As people age they lose some valuable part of their body. Jim had to retire at the relatively young age of 59 due to failing eyesight in both eyes. He could not see the cursor on the computer screen anymore. He was diagnosed with Fuchs Dystrophy, a disease of the cornea. In affects 15 million Americans. So many cells in the cornea die that it becomes opaque and no light can get into the eye. Jim was retired for six years and finally received that status of being legally blind, a dubious honor. Nine more years after that a new cure was developed called DSAEK. It involves cutting out the old cornea and implanting stem cells. Then presto, the patient grows a new cornea. Jim was able to see the oranges on the tree outside his window five days post-op. A hundred days later his vision was 20/200. Another three months, it was 20/100. Now it is 20/23 in one eye and 20/32 in the other – and that is without glasses or contacts.

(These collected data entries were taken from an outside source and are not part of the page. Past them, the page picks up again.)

(* ===== verification/Delivery.v ===== *)
(** * Delivering the audit stream (src/audit/delivery.go)

    The worker reads undelivered records from the spool, posts each to the
    remote store and acknowledges it locally.  A [world] is the spool's tables
    and the remote tables together; what the network, the two databases, the
    clocks and concurrent requests do is an argument of every step: [appends]
    are audit records that commit while the worker is between two statements.
    The worker's loop ends when its context does, which here is the end of the
    list of polls. *)

From Stdlib Require Import Ascii.
From S2P Require Import Prelude GoStrings Json GoTime TimeParse Crypto Identity AuditEvent Spool Wire WireSize AuditSink.

(** What happens to a request on its way. *)
Inductive transmission : Type := Answered | RequestLost | ResponseLost.

(** Where the worker posts to and the client certificate it presents there. *)
Record endpoint : Type := mkEndpoint { ePath : string; eRawQuery : string; eTLS : option tls_state; eTrustDomain : string }.

(** One iteration of the batch: the network, the remote database and its
    clock, what commits to the spool meanwhile, the local database and clock. *)
Record moment : Type := mkMoment {
  mNet : transmission; mSink : sink_weather; mSinkNow : time;
  mAppends : list Event; mUp : statement → bool; mNow : time
}.
(** One poll: the reads of [Pending], with what commits between them, and the
    iterations that follow. *)
Record poll : Type := mkPoll {
  pUp : statement → bool; pBeforeHead : list Event; pBeforeLast : list Event; pMoments : list moment
}.

Record world : Type := mkWorld { wChain : chain; wSink : sink; wLastDelivered : Z }.

Record DeliveryConfig : Type := mkDeliveryConfig { BatchSize : Z; PollInterval : duration; RequestTimeout : duration }.

Definition valid_delivery_config (c : DeliveryConfig) : bool :=
  negb ((BatchSize c <? 1) || (1000 <? BatchSize c) || (PollInterval c <? 100 * Millisecond) ||
        (Minute <? PollInterval c) || (RequestTimeout c <? Second) || (Minute <? RequestTimeout c)).

(** [time.Time.UnixNano]. *)
Definition unix_epoch : time := 719162 * 86400 * Second.
Definition UnixNano (t : time) : Z := i64 (t - unix_epoch).

Record DeliveryWorker : Type := mkWorker { wkSpool : Spool; wkEndpoint : endpoint; wkBatchSize : Z }.

Definition NewDeliveryWorker (spool : Spool) (ep : endpoint) (config : DeliveryConfig)
  : result AuditError DeliveryWorker :=
  if valid_delivery_config config then Ok (mkWorker spool ep (BatchSize config)) else Err ErrAudit.

(** [DeliveryWorker.Status]: whether it is degraded and its last delivery. *)
Definition worker_status (degraded : bool) (w : world) : bool * time :=
  (degraded, if wLastDelivered w =? 0 then zero_time else wLastDelivered w + unix_epoch).

(** [SecurityStatus], and [Recorder.Status], which reads it from the recorder,
    the spool and the worker. *)
Record SecurityStatus : Type := mkStatus {
  AuditIntegrityHealthy : bool; AuditDeliveryDegraded : bool;
  PendingAuditEvents : Z; MaximumPendingAuditEvents : Z; LastAuditDelivery : time
}.
Definition Recorder_Status (recorder : Recorder) (up : statement → bool) (worker_degraded : bool) (w : world)
  : result AuditError SecurityStatus * Recorder :=
  match PendingCount (spool_of recorder) up (wChain w) with
  | Err _ => (Err ErrAudit, mkRecorder (spool_of recorder) true)
  | Ok (pending, maximum) =>
      let '(degraded_delivery, delivered) := worker_status worker_degraded w in
      (Ok (mkStatus (negb (degraded recorder)) degraded_delivery pending maximum delivered), recorder)
  end.

Section Delivery.
Context `{Crypto, Jsonb}.

Definition post (ep : endpoint) (body mac : string) : http_request :=
  mkRequest "POST" (ePath ep) (eRawQuery ep) (eTLS ep) (Some "application/json") body (idempotency_key mac).

Definition Deliver (ep : endpoint) (net : transmission) (w : sink_weather) (now : time)
    (record : Record.t) (s : sink) : result AuditError () * sink :=
  if (Record.Sequence record <? 1) || negb (len (Record.MAC record) =? 32) || negb (AuditEvent.validate (Record.Event record))
  then (Err ErrSink, s)
  else match marshal_record record with
       | None => (Err ErrSink, s)
       | Some body =>
           match net with
           | RequestLost => (Err ErrSink, s)
           | Answered | ResponseLost =>
               let '(status, s') := ServeHTTP (eTrustDomain ep) w now (post ep body (Record.MAC record)) s in
               let lost := match net with ResponseLost => true | _ => false end in
               if lost || (status <? 200) || (300 <=? status) then (Err ErrSink, s') else (Ok (), s')
           end
       end.

(** Audit records committed by others; what the spool refuses leaves no trace. *)
Definition append_one (spool : Spool) (c : chain) (e : Event) : chain :=
  match AppendTx spool all_up c e with Ok c' => c' | Err _ => c end.
Definition appends (spool : Spool) : list Event → chain → chain := flip (foldl (append_one spool)).

Fixpoint deliver_loop (worker : DeliveryWorker) (ms : list moment) (records : list Record.t) (w : world)
    {struct records} : result AuditError () * world :=
  match records with
  | [] => (Ok (), w)
  | record :: records' =>
      match ms with
      | [] => (Err ErrSink, w)
      | m :: ms' =>
          let '(answer, s) := Deliver (wkEndpoint worker) (mNet m) (mSink m) (mSinkNow m) record (wSink w) in
          let w := mkWorld (appends (wkSpool worker) (mAppends m) (wChain w)) s (wLastDelivered w) in
          match answer with
          | Err _ => (Err ErrSink, w)
          | Ok _ =>
              match MarkDelivered (mUp m) (wChain w) (Record.Sequence record) (Record.MAC record) (mNow m) with
              | Err _ => (Err ErrAudit, w)
              | Ok c => deliver_loop worker ms' records' (mkWorld c s (UnixNano (mNow m)))
              end
          end
      end
  end.

Definition deliverBatch (worker : DeliveryWorker) (p : poll) (w : world) : result AuditError () * world :=
  let c1 := wChain w in
  let c2 := appends (wkSpool worker) (pBeforeHead p) c1 in
  let c3 := appends (wkSpool worker) (pBeforeLast p) c2 in
  let w := mkWorld c3 (wSink w) (wLastDelivered w) in
  match Pending (wkSpool worker) (pUp p) c1 c2 c3 (wkBatchSize worker) with
  | Err _ => (Err ErrAudit, w)
  | Ok records => deliver_loop worker (pMoments p) records w
  end.

(** The polling loop: its error, the degraded flag and the world. *)
Fixpoint run_polls (worker : DeliveryWorker) (polls : list poll) (degraded : bool) (w : world)
  : result AuditError () * bool * world :=
  match polls with
  | [] => (Ok (), degraded, w)
  | p :: polls' =>
      match deliverBatch worker p w with
      | (Err ErrAudit, w') => (Err ErrAudit, true, w')
      | (Err ErrSink, w') => run_polls worker polls' true w'
      | (Ok _, w') => run_polls worker polls' false w'
      end
  end.

(** [Run]: the spool is verified first, [between] committing during the two
    reads of the verification. *)
Definition Run (worker : DeliveryWorker) (up : statement → bool) (between : list Event) (polls : list poll) (w : world)
  : result AuditError () * bool * world :=
  let c2 := appends (wkSpool worker) between (wChain w) in
  let w' := mkWorld c2 (wSink w) (wLastDelivered w) in
  match Verify (wkSpool worker) up (wChain w) c2 with
  | Err _ => (Err ErrAudit, true, w')
  | Ok _ => run_polls worker polls false w'
  end.
End Delivery.

(** ** The spool under concurrent appends *)

Section SpoolGrowth.
Context `{CryptoLaws, JsonbLaws}.
Implicit Types (spool : Spool) (c : chain).

Definition good_row (r : row) : Prop :=
  ∃ e, Unmarshal (rEvent r) = Some e ∧ encodable e ∧ AuditEvent.validate e = true.
Definition spool_ok spool c : Prop := verified spool c ∧ Forall good_row (rows c).

Lemma insert_row_length r l l' : insert_row r l = Some l' → length l' = S (length l).
Proof.
  revert l'. induction l as [|x l IH]; intros l' Hi; simpl in Hi; [by simplify_eq|].
  case_match; [by simplify_eq|]. case_match; [done|].
  destruct (insert_row r l) as [t|] eqn:E; [|done]. simplify_eq/=. f_equal. by apply IH.
Qed.

Lemma AppendTx_length spool up c e c' : AppendTx spool up c e = Ok c' → length (rows c') = S (length (rows c)).
Proof.
  unfold AppendTx. intros Ha. apply guard_bind in Ha as [_ Ha]. apply guard_bind in Ha as [_ Ha].
  apply guard_bind in Ha as [_ Ha]. apply of_option_bind in Ha as (s & _ & Ha).
  apply of_option_bind in Ha as (d & _ & Ha). apply guard_bind in Ha as [_ Ha].
  apply of_option_bind in Ha as (l & Hl & Ha). apply guard_bind in Ha as [_ Ha]. simplify_eq.
  by eapply insert_row_length.
Qed.

(** [c'] is [c] with undelivered rows added at the end. *)
Definition extends (c c' : chain) : Prop :=
  ∃ l, rows c' = rows c ++ l ∧ Forall (λ r, undelivered r = true) l.

Lemma extends_refl c : extends c c.
Proof. exists []. by rewrite app_nil_r. Qed.
Lemma extends_trans c1 c2 c3 : extends c1 c2 → extends c2 c3 → extends c1 c3.
Proof.
  intros (l & Hl & Hu) (k & Hk & Hv). exists (l ++ k). rewrite Hk, Hl, app_assoc. split; [done|by apply Forall_app_2].
Qed.
Lemma extends_length c c' : extends c c' → (length (rows c) ≤ length (rows c'))%nat.
Proof. intros (l & -> & _). rewrite length_app. lia. Qed.

Lemma append_one_length spool c e : (length (rows c) ≤ length (rows (append_one spool c e)))%nat.
Proof. unfold append_one. destruct (AppendTx _ _ _ _) eqn:E; [|done]. apply AppendTx_length in E. lia. Qed.
Lemma appends_length spool es c : (length (rows c) ≤ length (rows (appends spool es c)))%nat.
Proof.
  unfold appends, flip. revert c. induction es as [|e es IH]; intros c; [done|]. simpl.
  etrans; [apply append_one_length|apply IH].
Qed.

Lemma append_one_ok spool c e :
  spool_ok spool c → room (append_one spool c e) → encodable e →
  spool_ok spool (append_one spool c e) ∧ extends c (append_one spool c e).
Proof.
  intros [Hv Hg] Hroom He. unfold append_one in *.
  destruct (AppendTx spool all_up c e) as [c'|] eqn:Ha; [|split; [done|apply extends_refl]].
  pose proof (AppendTx_length _ _ _ _ _ Ha) as Hlen. unfold room in Hroom.
  destruct (AuditEvent.validate e && (pending_count c <? maximumPending spool)) eqn:Hb; [|by rewrite AppendTx_refused in Ha].
  apply andb_prop in Hb as [Hval Hp]. apply Z.ltb_lt in Hp.
  destruct (AppendTx_compute spool c e) as (d & s & Hs & Hu & Hc); [done|unfold room; lia|done..|].
  rewrite Hc in Ha. simplify_eq. split; [split|].
  - apply appended_verified with e; try done. lia.
  - cbn [rows]. apply Forall_app_2; [done|]. constructor; [|constructor]. by exists e.
  - exists [appended spool c d s]. split; [done|]. by constructor.
Qed.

Sadly after 49 years of marriage, Jim’s wife died due to complications of a stroke. He likes to believe she graduated to a better life. Jim filled out the State form, paid the fee and Audrey B. Toboni is buried in his rose garden. When the weather is good he sits in a special chair by her cross and enjoys her spiritual company.
Nowadays Jim sits in the sunshine in his living room overlooking the Russian River Valley and watches the world go by. Twice a week he goes to the Senior Center to do yoga or play games.